MARTÍNEZ / PAIK / SCHAEFER

POP-UP @ 12 BROAD STREET KINDERHOOK, NY

APRIL 1 - MAY 7 extended to MAY 13

OPEN HOURS:
Friday - Sunday 10 AM - 4 PM or by appointment

CONTACT:
518-360-1493 | 12BroadPopUp@gmail.com

For artists Amanda MartinezAlex Paik, and Anne Schaefer repetition plays a significant role in cultivating and implementing unique visual languages developed in the studio. While the conceptual underpinnings of the works vary, the pieces included in this show explore the dynamic tension between improvisation and plan while employing repetition to explore visual structures.

Brooklyn-based artist Amanda Martínez's large drawings, shown for the first time here, offer insight into both her drawing and sculptural practices. In carefully rendered two-dimensional and three-dimensional works, repetitive forms and labor-intensive processes yield methodical and meditative work for both the artist and the viewer. Martinez's micaceous pigment drawings take on the larger scale of the sculptural work while employing the language of drawings, offering the artist an opportunity to explore a greater physicality of mark-making. The synthesis of the vernacular adobe and stucco architecture of New Mexico, along with traditions in embroidery and basketry, renders work that investigates a connection to the terrain and the artist’s ancestral traditions.

Los Angeles-based artist Alex Paik's site-responsive, temporary installations vary in each iteration; these modular wall installations explore the adaptability, impermanence, and interdependence of forms, color, and structures. Geometric units, made from folded, hand-colored paper, are layered and hung on the wall, creating improvised and ephemeral installations. Partial Hexagon (X), previously exhibited at Cal Poly State, will take its next form on the walls of this pop-up. Paik's work explores the instability and adaptability of structures and the endless potential to imagine and build new systems and relationships not only visually and formally in art but also within ourselves and the world we inhabit.

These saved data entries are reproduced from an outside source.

(* ===== verification/LedgerFacts.v ===== *)
(** * Every section keeps the ledger

    [tidy] - the counters are the sums of what the admitted items hold - through each
    step of a pass and through each entry point. [spares p] is the frame: what a
    section does to the item in its hands leaves the other items in hands alone. *)

From S2P Require Import Prelude HandleIndex Engine EnginePass EngineApi EngineFacts Ledger.
Import Engine EnginePass EngineApi EngineFacts Ledger.

Module LedgerFacts.

(** ** The frame *)

Definition spares (p : ptr) (e e' : engine) : Prop := ∀ x i,
  x ≠ p → e_items e !! x = Some i → it_where i = Q_NONE → e_items e' !! x = Some i.

Lemma spares_refl p e : spares p e e.
Proof. by intros x i _. Qed.
Lemma spares_items p e e' : e_items e' = e_items e → spares p e e'.
Proof. intros H x i _. by rewrite H. Qed.
Lemma spares_trans p e1 e2 e3 : spares p e1 e2 → spares p e2 e3 → spares p e1 e3.
Proof. intros H1 H2 x i Hx Hi Hw. eapply H2; [done| |done]. by eapply H1. Qed.
Lemma spares_put p f e : spares p e (put p f e).
Proof. intros x i Hx Hi _. by rewrite items_put, lookup_alter_ne. Qed.
Lemma spares_push p q e : spares p e (fifo_push q p e).
Proof. exact (spares_put p _ (set_queue _ _ e)). Qed.
Lemma spares_remove p q e : spares p e (fifo_remove q p e).
Proof. exact (spares_put p _ (set_queue _ _ e)). Qed.
Lemma spares_pop p q e e' : fifo_pop q e = Some (p, e') → spares p e e'.
Proof.
  unfold fifo_pop. destruct (queue e q) as [|x l]; [done|]. intros [= -> <-].
  exact (spares_put p _ (set_queue _ _ e)).
Qed.
Lemma spares_insert p e : spares p e (intake_insert p e).
Proof. intros x i Hx Hi _. unfold intake_insert. rewrite items_set_queue, items_put. by rewrite lookup_alter_ne. Qed.
Lemma spares_free p e : spares p e (item_free p e).
Proof. intros x i Hx Hi _. unfold item_free. simpl. by rewrite lookup_delete_ne. Qed.
Lemma spares_hidx_del p e : spares p e (hidx_del p e).
Proof. intros x i Hx Hi _. unfold hidx_del. destruct (it_indexed _); [|done]. by rewrite items_put, lookup_alter_ne. Qed.
Lemma spares_drop p e : spares p e (item_drop p e).
Proof. eapply spares_trans; [apply spares_hidx_del|apply spares_free]. Qed.
Lemma spares_release p e : spares p e (release p e).
Proof.
  intros x i Hx Hi _. unfold release. destruct (it_res (get _ p)); [|done]. by rewrite items_put, lookup_alter_ne.
Qed.
Lemma spares_evict p n e : tidy e → spares p e (dead_letter_evict n e).
Proof.
  revert e. induction n as [|n IH]; intros e Ht; [apply spares_refl|]. cbn [dead_letter_evict].
  destruct (_ && _); [|apply spares_refl]. destruct (fifo_pop Q_DEAD e) as [[y e1]|] eqn:Hp; [|apply spares_refl].
  destruct (tidy_pop e y Q_DEAD e1 Ht ltac:(done) eq_refl Hp) as [Ht1 Hy1].
  destruct (pop_inv Q_DEAD e y e1 Ht ltac:(done) Hp) as (j & l & Hj & Hjw & _ & He1 & _ & _).
  set (e2 := e1 <| e_dead_letter_count ::= _ |> <| e_dead_evicted ::= _ |>).
  eapply spares_trans; [|apply IH, tidy_free; [by apply (tidy_ext e1)|exact Hy1]].
  intros x i Hx Hi Hw. assert (y ≠ x) by (intros ->; congruence). unfold item_free. simpl.
  rewrite lookup_delete_ne by done. rewrite He1. change (alter to_hand y (e_items e) !! x = Some i).
  by rewrite lookup_alter_ne.
Qed.
Lemma spares_dead p e : tidy e → spares p e (dead_letter_push p e).
Proof.
  intros Ht. unfold dead_letter_push. eapply spares_trans; [apply spares_hidx_del|].
  eapply spares_trans; [apply (spares_evict p (length (queue (hidx_del p e) Q_DEAD))); by apply tidy_hidx_del|].
  exact (spares_push p Q_DEAD _).
Qed.
Lemma hand_spares p e e' x : spares p e e' → x ≠ p → hand e x → hand e' x.
Proof. intros Hs Hx (i & Hi & Hw & Hr). exists i. split; [by apply Hs|done]. Qed.

(** ** Step 1: completion *)

#[local] Hint Extern 1 (light _) => (intros ?; done) : core.
#[local] Hint Resolve tidy_put hand_put tidy_push tidy_drop tidy_dead : core.
#[local] Hint Resolve spares_refl spares_put spares_push spares_drop spares_dead : core.

Lemma drain_one_tidy now p e s :
  tidy e → hand e p →
  let '(e', _, a) := drain_one now p e s in
  tidy e' ∧ spares p e e' ∧ (a = true → hand e' p).
Proof.
  intros Ht Hh.
  assert (∀ f, light f → tidy (fifo_push Q_DELAYED p (put p f e)) ∧ spares p e (fifo_push Q_DELAYED p (put p f e))) as Hpark.
  { intros f Hf. split; [by auto|]. eapply spares_trans; [apply spares_put|apply spares_push]. }
  assert (∀ f, light f → tidy (dead_letter_push p (put p f e)) ∧ spares p e (dead_letter_push p (put p f e))) as Hdead.
  { intros f Hf. split; [by auto|]. eapply spares_trans; [apply spares_put|auto]. }
  unfold drain_one. case_decide.
  { unfold drain_ok. destruct (_ && _); [|by split_and!; auto].
    match goal with |- context [fifo_push _ _ (put _ ?f _)] => destruct (Hpark f) end; [auto|done]. }
  destruct (it_cancelled _); [by unfold drain_cancelled_item; split_and!; auto|].
  destruct (_ && _); [by split_and!; auto|].
  destruct (reg_flag _ _ _); [by unfold drain_removed; destruct (_ || _); split_and!; auto|].
  destruct (_ <=? _); [by unfold drain_retry; split_and!; auto|].
  unfold drain_failed. destruct (p_on_failure _); [by split_and!; auto| |by split_and!; auto].
  destruct (e_stopping e);
    [match goal with |- context [dead_letter_push _ (put _ ?f _)] => destruct (Hdead f) end
    |match goal with |- context [fifo_push _ _ (put _ ?f _)] => destruct (Hpark f) end]; [auto|done|auto|done].
Qed.

(** The items of [L] are in hands, and once. *)
Record tidy_with (L : list ptr) (e : engine) : Prop := {
  tw_tidy : tidy e; tw_nodup : NoDup L; tw_hand : ∀ x, x ∈ L → hand e x }.
Lemma tidy_with_step L p e e' :
  tidy_with L e → tidy e' → spares p e e' → p ∉ L → tidy_with L e'.
Proof. intros [A B C] Ht Hs Hp. split; [done|done|]. intros x Hx. eapply hand_spares; [done| |by apply C]. by intros ->. Qed.
Lemma tidy_with_ext L e e' :
  e_items e' = e_items e → e_qs e' = e_qs e → e_reserved_mem e' = e_reserved_mem e →
  e_running e' = e_running e → e_resources e' = e_resources e → tidy_with L e → tidy_with L e'.
Proof.
  intros H1 H2 H3 H4 H5 [A B C]. split; [by apply (tidy_ext e)|done|].
  intros x Hx. unfold hand. rewrite H1. by apply C.
Qed.
(** Whatever is in a queue is not in hands. *)
Lemma queued_unheld L e p q : tidy_with L e → q ≠ Q_NONE → p ∈ queue e q → p ∉ L.
Proof. intros [A B C] Hq Hp Hl. by apply (hand_not_in e p q A (C p Hl) Hq). Qed.

Lemma pop_head q e p e' : fifo_pop q e = Some (p, e') → p ∈ queue e q.
Proof. unfold fifo_pop. destruct (queue e q) as [|x l]; [done|]. intros [= -> _]. by left. Qed.

Lemma drain_done_tidy n now e s ann :
  tidy_with ann e → let '(e', _, ann') := drain_done n now e s ann in tidy_with ann' e'.
Proof.
  revert e s ann. induction n as [|n IH]; intros e s ann Ht; [done|]. cbn [drain_done].
  destruct (full s); [done|]. destruct (fifo_pop Q_DONE e) as [[p e1]|] eqn:Hp; [|done].
  pose proof (queued_unheld ann e p Q_DONE Ht ltac:(done) (pop_head _ _ _ _ Hp)) as Hpa.
  destruct (tidy_pop_release e p Q_DONE e1 (tw_tidy _ _ Ht) eq_refl Hp) as (Ht1 & Hh1 & _).
  assert (spares p e (release p e1)) as Hs1.
  { eapply spares_trans; [by eapply spares_pop|apply spares_release]. }
  pose proof (drain_one_tidy now p (release p e1) s Ht1 Hh1) as Hd.
  destruct (drain_one now p (release p e1) s) as [[e2 s2] a]. destruct Hd as (Ht2 & Hs2 & Ha).
  pose proof (spares_trans _ _ _ _ Hs1 Hs2) as Hs.
  pose proof (tidy_with_step ann p e e2 Ht Ht2 Hs Hpa) as [_ B C]. apply IH.
  destruct a; [|by split]. split; [done| |].
  - apply NoDup_app. split_and!; [done| |apply NoDup_singleton]. intros x Hx ->%list_elem_of_singleton. done.
  - intros x [Hx| ->%list_elem_of_singleton]%elem_of_app; [by apply C|by apply Ha].
Qed.

Lemma step1_tidy now e s : tidy e → let '(e', _, ann) := step1 now e s in tidy_with ann e'.
Proof.
  intros Ht. unfold step1. pose proof (drain_done_tidy (length (queue e Q_DONE)) now e s []) as H.
  destruct (drain_done _ _ _ _ _) as [[e1 s1] ann]. apply H. split; [done|constructor|by intros x ?%not_elem_of_nil].
Qed.

(** ** Steps 2, 2b, 3 and 3b *)

(** Folding over the items of a queue, each taken off it at most by its own turn. *)
Lemma fold_tidy {A} (f : engine * A → ptr → engine * A) q L l e a :
  (∀ e a p, tidy_with L e → p ∈ queue e q → tidy_with L (f (e, a) p).1 ∧
     ∀ x, x ≠ p → x ∈ queue e q → x ∈ queue (f (e, a) p).1 q) →
  NoDup l → (∀ x, x ∈ l → x ∈ queue e q) → tidy_with L e → tidy_with L (foldl f (e, a) l).1.
Proof.
  intros Hf. revert e a. induction l as [|p l IH]; intros e a Hnd Hl Ht; [done|]. cbn [foldl].
  apply NoDup_cons in Hnd as [Hp Hnd]. destruct (Hf e a p Ht (Hl p ltac:(by left))) as [Ht1 Hk].
  destruct (f (e, a) p) as [e1 a1]. apply IH; [done| |done]. intros x Hx. apply Hk; [by intros ->|].
  apply Hl. by right.
Qed.

Lemma remove_tidy_with L p q e :
  tidy_with L e → q ≠ Q_NONE → committed q = false → p ∈ queue e q →
  tidy_with L (fifo_remove q p e) ∧ hand (fifo_remove q p e) p ∧ p ∉ L.
Proof.
  intros Ht Hq Hc Hp. pose proof (queued_unheld L e p q Ht Hq Hp) as HL.
  destruct (tidy_remove e p q (tw_tidy _ _ Ht) Hq Hc Hp) as [H1 H2]. split_and!; [|done|done].
  by apply (tidy_with_step L p e); [|done|apply spares_remove|].
Qed.
Lemma put_tidy_with L p f e : light f → tidy_with L e → tidy_with L (put p f e).
Proof.
  intros Hf [A B C]. split; [by apply tidy_put|done|]. intros x Hx. apply hand_put; [done|by apply C].
Qed.

Lemma step2_tidy L now e s : tidy_with L e → tidy_with L (step2 now e s).1.
Proof.
  intros Ht. unfold step2. apply (fold_tidy _ Q_DELAYED); [|apply (t_nodup _ (tw_tidy _ _ Ht))|done|done].
  clear e Ht. intros e a p Ht Hp. unfold promote_one. destruct (_ <=? now); [|by split].
  cbn [fst]. set (e1 := put p _ e). assert (tidy_with L e1) as H1 by (by apply put_tidy_with).
  destruct (remove_tidy_with L p Q_DELAYED e1 H1) as (H2 & Hh & HL); [done|done|done|]. split.
  - apply (tidy_with_step L p (fifo_remove Q_DELAYED p e1)); [done| |apply spares_insert|done].
    by apply tidy_insert; [apply H2|].
  - intros x Hx Hin. change (x ∈ filter (λ y, y ≠ p) (queue e Q_DELAYED)). by apply list_elem_of_filter.
Qed.

Lemma step2b_tidy now ann e s : tidy_with ann e → tidy (step2b now ann e s).1.1.
Proof.
  unfold step2b. generalize no_held. revert e s. induction ann as [|p l IH]; intros e s h [A B C]; [done|]. cbn [foldl].
  apply NoDup_cons in B as [Hp B]. assert (tidy_with l (fifo_push Q_DELAYED p e)) as H1.
  { apply (tidy_with_step l p e); [|apply tidy_push; [done|by apply C; left|done|done]|apply spares_push|done].
    split; [done|done|]. intros x Hx. apply C. by right. }
  unfold park_one at 2. destruct (_ <=? now); by apply IH.
Qed.

Lemma fold_put_tidy (g : engine → ptr → engine) l e :
  (∀ e p, tidy e → tidy (g e p)) → tidy e → tidy (foldl g e l).
Proof. intros Hg. revert e. induction l as [|p l IH]; intros e Ht; [done|]. simpl. by apply IH, Hg. Qed.

Lemma step3_tidy now e s : tidy e → tidy (step3 now e s).1.
Proof.
  unfold step3. generalize (queue e Q_RUNNING). intros l. revert e s. induction l as [|p l IH]; intros e s Ht; [done|].
  cbn [foldl]. unfold deadline_one at 2. destruct (_ =? 0); [by apply IH|]. destruct (_ <=? now); apply IH; [|done].
  by apply tidy_put.
Qed.

Lemma grace_one_tidy p e s : tidy e → hand e p → tidy (grace_one p e s).1.
Proof. intros Ht Hh. unfold grace_one. cbn [fst]. case_bool_decide; auto. Qed.
Lemma grace_drain_tidy n e s : tidy e → tidy (grace_drain n e s).1.
Proof.
  revert e s. induction n as [|n IH]; intros e s Ht; [done|]. cbn [grace_drain]. destruct (full s); [done|].
  assert (∀ q p e1, q ≠ Q_NONE → committed q = false → fifo_pop q e = Some (p, e1) →
    tidy (let '(e, s) := grace_one p e1 s in grace_drain n e s).1) as Hgo.
  { intros q p e1 Hq Hc Hp. destruct (tidy_pop e p q e1 Ht Hq Hc Hp) as [H1 H2].
    pose proof (grace_one_tidy p e1 s H1 H2) as H3. destruct (grace_one p e1 s) as [e2 s2]. by apply IH. }
  destruct (fifo_pop Q_DELAYED e) as [[p e1]|] eqn:Hp1; [by apply (Hgo Q_DELAYED)|].
  destruct (fifo_pop Q_INTAKE e) as [[p e1]|] eqn:Hp2; [by apply (Hgo Q_INTAKE)|done].
Qed.
Lemma cancel_item_tidy p e : tidy e → tidy (cancel_item p e).
Proof. intros Ht. unfold cancel_item, cancel_raise. auto. Qed.
Lemma step3b_tidy now e s : tidy e → tidy (step3b now e s).1.1.
Proof.
  intros Ht. unfold step3b. destruct (_ && _); [|done]. destruct (_ <=? now); [|done].
  pose proof (grace_drain_tidy (length (queue e Q_DELAYED) + length (queue e Q_INTAKE)) e s Ht) as H1.
  destruct (grace_drain _ e s) as [e1 s1]. cbn [fst snd] in *.
  apply fold_put_tidy; [|done]. intros. by apply cancel_item_tidy.
Qed.

End LedgerFacts.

Kinderhook-based artist Anne Schaefer's paintings are generated through a visual language culled from the refuse of the studio, the byproducts of the making process, the digital language of CMYK print processes, the vocabulary of the silkscreen print matrix, and the history of collage. In this way, the work is highly iterative. Much like a musical artist layering samples on a track, Schaefer sources and remixes from her archive of making. Color and pattern are paramount to creating optically challenging and perceptually immersive experiences for the viewer. Paintings play call-and-response with each other; the repetition of visual elements are reminders of past works that have been grafted into each other, creating new possibilities for growth and expansion.